#### WORK INSTRUCTION:
Of the lines listed below, return exactly those that run from the line containing "(** C10 on an" through the line containing "numLoops (this w) + 1 > maxLoops w /\", both included.

#### DATA SUPPLIED:
···
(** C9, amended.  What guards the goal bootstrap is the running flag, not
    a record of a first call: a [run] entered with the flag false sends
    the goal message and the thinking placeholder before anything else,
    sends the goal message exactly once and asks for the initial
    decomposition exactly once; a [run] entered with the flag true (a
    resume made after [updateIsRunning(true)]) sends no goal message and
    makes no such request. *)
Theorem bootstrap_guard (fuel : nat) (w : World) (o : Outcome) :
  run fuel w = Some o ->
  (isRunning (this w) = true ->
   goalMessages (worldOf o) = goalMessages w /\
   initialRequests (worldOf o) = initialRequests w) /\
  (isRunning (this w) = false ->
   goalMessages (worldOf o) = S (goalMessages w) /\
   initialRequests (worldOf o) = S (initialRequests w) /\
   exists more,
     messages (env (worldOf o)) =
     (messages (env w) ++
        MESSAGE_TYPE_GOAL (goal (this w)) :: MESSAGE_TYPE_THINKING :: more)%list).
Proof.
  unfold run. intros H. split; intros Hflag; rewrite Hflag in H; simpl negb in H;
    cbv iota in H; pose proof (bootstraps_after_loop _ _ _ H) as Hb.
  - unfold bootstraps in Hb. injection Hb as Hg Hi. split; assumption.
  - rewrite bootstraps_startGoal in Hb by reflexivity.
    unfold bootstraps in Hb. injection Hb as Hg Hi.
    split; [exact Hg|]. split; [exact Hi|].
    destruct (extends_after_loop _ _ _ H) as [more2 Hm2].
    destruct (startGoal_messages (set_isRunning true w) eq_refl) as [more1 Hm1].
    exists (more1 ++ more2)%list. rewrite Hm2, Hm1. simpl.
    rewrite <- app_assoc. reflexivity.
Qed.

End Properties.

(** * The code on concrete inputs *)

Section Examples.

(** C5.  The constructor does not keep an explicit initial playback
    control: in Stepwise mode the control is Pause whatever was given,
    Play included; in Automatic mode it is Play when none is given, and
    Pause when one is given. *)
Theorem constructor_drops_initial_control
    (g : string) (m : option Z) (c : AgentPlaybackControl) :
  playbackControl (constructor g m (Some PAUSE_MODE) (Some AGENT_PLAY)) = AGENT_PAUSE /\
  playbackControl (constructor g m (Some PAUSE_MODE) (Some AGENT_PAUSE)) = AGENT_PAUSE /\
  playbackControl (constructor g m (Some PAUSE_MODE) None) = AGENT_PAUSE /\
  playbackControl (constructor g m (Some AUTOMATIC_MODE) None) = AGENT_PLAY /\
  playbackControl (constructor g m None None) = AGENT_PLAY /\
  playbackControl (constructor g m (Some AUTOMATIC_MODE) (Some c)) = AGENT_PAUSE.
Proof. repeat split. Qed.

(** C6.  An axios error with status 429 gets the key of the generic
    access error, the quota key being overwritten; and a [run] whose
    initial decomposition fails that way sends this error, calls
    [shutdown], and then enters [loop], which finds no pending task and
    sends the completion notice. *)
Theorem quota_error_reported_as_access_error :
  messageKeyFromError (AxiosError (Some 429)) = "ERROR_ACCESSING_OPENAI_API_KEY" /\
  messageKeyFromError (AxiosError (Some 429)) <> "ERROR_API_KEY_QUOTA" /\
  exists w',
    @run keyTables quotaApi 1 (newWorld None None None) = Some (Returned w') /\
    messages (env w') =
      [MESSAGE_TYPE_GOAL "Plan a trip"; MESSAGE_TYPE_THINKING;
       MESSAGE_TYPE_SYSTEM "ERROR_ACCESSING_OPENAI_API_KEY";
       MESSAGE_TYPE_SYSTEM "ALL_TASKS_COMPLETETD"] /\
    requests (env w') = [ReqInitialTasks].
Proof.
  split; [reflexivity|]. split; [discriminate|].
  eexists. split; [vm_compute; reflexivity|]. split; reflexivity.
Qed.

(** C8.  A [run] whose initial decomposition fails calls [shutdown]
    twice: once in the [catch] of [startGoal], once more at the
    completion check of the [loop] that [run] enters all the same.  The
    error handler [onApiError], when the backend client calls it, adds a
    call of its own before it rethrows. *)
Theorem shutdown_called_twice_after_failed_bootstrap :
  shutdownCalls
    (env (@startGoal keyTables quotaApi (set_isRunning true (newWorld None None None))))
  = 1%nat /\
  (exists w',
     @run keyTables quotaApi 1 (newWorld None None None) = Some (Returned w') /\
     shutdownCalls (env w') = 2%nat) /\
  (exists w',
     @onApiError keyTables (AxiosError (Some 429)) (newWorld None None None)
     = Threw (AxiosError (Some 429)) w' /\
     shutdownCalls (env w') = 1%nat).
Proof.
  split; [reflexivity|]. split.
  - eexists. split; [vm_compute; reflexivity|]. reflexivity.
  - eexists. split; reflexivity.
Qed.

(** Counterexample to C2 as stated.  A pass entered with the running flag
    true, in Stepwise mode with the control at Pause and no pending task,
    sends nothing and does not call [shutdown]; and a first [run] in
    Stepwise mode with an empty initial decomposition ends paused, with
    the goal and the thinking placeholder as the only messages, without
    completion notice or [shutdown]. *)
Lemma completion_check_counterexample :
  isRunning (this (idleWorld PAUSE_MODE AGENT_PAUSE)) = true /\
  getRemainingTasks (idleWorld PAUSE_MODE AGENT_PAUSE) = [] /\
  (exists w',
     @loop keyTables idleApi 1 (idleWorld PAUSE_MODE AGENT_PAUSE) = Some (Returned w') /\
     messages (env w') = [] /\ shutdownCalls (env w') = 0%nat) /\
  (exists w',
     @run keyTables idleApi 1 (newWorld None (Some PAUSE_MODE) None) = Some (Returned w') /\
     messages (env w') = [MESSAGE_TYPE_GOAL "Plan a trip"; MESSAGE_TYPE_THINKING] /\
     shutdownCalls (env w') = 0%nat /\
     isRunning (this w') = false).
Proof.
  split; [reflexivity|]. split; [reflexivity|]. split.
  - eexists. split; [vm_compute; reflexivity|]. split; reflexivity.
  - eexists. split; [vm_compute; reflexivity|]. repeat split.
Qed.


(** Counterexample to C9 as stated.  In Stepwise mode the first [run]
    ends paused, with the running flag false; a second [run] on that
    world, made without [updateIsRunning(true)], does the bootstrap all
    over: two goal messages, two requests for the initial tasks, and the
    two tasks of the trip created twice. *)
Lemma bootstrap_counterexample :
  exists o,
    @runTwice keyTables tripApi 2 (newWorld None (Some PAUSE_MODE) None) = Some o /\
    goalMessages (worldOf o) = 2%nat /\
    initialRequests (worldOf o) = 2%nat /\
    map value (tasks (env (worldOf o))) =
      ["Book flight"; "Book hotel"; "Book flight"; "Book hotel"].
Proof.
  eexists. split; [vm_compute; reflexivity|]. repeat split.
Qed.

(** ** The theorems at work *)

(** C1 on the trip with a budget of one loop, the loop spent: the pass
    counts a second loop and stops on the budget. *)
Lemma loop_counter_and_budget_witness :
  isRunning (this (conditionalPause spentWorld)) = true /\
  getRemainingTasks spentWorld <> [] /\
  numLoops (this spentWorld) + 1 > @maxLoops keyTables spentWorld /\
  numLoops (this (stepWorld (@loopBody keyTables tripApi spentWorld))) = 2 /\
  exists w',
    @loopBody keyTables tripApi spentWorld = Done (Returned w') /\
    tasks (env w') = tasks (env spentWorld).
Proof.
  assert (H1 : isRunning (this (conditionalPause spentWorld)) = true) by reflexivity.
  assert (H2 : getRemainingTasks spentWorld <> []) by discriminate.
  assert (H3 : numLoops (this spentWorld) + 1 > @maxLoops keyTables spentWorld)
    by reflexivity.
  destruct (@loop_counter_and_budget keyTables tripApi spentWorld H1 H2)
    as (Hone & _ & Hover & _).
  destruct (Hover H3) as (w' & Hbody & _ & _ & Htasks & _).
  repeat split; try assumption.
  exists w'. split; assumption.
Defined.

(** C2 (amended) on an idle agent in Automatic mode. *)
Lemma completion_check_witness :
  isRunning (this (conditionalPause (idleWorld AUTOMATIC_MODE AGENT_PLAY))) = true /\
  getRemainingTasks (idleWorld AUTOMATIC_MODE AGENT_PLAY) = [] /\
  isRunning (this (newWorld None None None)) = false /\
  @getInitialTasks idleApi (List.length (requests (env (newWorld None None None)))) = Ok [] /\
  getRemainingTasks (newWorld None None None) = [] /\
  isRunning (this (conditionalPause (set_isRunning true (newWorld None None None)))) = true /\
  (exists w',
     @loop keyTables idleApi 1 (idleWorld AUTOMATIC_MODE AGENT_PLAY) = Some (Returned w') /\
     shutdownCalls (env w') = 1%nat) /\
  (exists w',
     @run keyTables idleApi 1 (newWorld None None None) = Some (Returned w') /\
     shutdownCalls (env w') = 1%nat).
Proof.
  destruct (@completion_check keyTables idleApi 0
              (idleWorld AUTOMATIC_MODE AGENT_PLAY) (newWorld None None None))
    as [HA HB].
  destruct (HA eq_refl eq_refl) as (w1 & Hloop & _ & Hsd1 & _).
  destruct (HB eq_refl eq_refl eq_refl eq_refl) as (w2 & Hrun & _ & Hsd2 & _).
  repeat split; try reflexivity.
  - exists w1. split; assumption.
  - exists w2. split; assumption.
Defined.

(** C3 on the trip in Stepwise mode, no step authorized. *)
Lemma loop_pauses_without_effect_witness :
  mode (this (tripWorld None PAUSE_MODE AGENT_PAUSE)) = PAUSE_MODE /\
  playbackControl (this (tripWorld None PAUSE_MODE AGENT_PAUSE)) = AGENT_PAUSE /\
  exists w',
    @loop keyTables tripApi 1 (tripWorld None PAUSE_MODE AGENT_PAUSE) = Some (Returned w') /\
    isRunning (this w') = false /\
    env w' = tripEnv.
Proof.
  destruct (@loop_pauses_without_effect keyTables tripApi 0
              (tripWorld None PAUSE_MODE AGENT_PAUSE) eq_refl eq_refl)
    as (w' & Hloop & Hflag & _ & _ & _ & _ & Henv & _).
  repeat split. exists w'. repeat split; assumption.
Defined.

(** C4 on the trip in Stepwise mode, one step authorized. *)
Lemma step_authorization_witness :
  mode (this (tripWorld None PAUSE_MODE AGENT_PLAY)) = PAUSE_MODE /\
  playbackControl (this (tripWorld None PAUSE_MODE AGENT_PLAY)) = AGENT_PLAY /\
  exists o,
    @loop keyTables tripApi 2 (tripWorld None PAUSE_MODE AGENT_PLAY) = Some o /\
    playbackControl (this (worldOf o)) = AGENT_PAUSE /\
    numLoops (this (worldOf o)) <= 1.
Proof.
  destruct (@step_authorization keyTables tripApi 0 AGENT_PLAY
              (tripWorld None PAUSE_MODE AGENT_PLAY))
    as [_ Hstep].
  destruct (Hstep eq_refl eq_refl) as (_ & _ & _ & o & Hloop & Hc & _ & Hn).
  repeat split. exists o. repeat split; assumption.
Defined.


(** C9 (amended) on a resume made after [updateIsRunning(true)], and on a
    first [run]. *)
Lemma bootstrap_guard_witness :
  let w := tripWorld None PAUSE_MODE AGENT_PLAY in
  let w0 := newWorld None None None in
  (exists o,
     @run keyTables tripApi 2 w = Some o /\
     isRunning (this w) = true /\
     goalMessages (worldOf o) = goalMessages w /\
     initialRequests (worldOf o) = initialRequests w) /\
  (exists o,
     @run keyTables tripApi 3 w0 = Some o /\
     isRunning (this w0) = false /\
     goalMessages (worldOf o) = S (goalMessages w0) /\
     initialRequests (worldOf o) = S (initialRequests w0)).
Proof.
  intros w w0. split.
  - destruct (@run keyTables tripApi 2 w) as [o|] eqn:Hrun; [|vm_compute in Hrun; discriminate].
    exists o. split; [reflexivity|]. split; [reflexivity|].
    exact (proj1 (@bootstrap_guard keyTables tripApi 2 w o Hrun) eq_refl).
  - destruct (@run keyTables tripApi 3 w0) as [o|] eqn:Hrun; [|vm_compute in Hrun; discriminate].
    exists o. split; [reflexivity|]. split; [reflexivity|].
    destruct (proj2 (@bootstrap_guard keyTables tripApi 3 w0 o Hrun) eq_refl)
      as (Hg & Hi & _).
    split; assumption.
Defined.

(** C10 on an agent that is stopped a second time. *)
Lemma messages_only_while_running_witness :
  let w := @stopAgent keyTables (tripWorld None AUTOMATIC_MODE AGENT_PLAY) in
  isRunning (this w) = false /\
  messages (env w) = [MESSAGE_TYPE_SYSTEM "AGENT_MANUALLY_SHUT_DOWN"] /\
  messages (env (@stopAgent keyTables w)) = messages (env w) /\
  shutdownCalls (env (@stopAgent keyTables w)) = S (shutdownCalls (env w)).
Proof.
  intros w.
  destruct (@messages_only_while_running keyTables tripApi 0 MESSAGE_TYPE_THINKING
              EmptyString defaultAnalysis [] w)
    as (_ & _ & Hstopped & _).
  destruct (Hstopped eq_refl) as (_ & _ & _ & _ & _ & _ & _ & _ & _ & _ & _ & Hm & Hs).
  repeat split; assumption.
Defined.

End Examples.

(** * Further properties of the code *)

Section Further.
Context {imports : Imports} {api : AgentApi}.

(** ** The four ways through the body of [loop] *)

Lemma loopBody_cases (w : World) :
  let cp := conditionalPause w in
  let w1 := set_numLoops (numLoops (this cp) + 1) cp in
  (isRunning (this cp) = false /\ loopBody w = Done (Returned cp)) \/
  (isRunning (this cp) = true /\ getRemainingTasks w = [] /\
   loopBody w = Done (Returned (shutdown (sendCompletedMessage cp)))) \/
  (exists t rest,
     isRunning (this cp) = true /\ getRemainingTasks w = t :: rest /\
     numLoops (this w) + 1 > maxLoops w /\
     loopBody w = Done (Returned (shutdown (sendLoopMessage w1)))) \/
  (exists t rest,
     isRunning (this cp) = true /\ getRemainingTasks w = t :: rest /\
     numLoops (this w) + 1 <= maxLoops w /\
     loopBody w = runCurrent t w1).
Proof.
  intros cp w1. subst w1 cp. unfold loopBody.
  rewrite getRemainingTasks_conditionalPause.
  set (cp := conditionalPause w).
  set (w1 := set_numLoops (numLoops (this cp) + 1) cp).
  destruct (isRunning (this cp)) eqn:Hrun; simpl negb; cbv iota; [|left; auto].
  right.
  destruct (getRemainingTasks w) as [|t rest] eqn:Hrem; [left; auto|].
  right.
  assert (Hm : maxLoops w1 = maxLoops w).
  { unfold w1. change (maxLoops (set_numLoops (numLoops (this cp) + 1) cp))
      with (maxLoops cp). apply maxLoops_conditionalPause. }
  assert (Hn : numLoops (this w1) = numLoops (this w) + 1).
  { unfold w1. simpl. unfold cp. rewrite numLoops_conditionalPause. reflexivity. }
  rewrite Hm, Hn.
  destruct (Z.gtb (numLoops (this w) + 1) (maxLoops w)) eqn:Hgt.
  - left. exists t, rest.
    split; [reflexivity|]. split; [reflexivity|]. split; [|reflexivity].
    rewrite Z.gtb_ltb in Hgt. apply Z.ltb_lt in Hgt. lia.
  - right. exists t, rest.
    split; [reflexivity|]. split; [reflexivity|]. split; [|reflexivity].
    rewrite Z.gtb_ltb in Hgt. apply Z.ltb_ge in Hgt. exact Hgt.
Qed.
···
#### RESPONSE:
(** C10 on an agent that is stopped a second time. *)
Lemma messages_only_while_running_witness :
  let w := @stopAgent keyTables (tripWorld None AUTOMATIC_MODE AGENT_PLAY) in
  isRunning (this w) = false /\
  messages (env w) = [MESSAGE_TYPE_SYSTEM "AGENT_MANUALLY_SHUT_DOWN"] /\
  messages (env (@stopAgent keyTables w)) = messages (env w) /\
  shutdownCalls (env (@stopAgent keyTables w)) = S (shutdownCalls (env w)).
Proof.
  intros w.
  destruct (@messages_only_while_running keyTables tripApi 0 MESSAGE_TYPE_THINKING
              EmptyString defaultAnalysis [] w)
    as (_ & _ & Hstopped & _).
  destruct (Hstopped eq_refl) as (_ & _ & _ & _ & _ & _ & _ & _ & _ & _ & _ & Hm & Hs).
  repeat split; assumption.
Defined.

End Examples.

(** * Further properties of the code *)

Section Further.
Context {imports : Imports} {api : AgentApi}.

(** ** The four ways through the body of [loop] *)

Lemma loopBody_cases (w : World) :
  let cp := conditionalPause w in
  let w1 := set_numLoops (numLoops (this cp) + 1) cp in
  (isRunning (this cp) = false /\ loopBody w = Done (Returned cp)) \/
  (isRunning (this cp) = true /\ getRemainingTasks w = [] /\
   loopBody w = Done (Returned (shutdown (sendCompletedMessage cp)))) \/
  (exists t rest,
     isRunning (this cp) = true /\ getRemainingTasks w = t :: rest /\
     numLoops (this w) + 1 > maxLoops w /\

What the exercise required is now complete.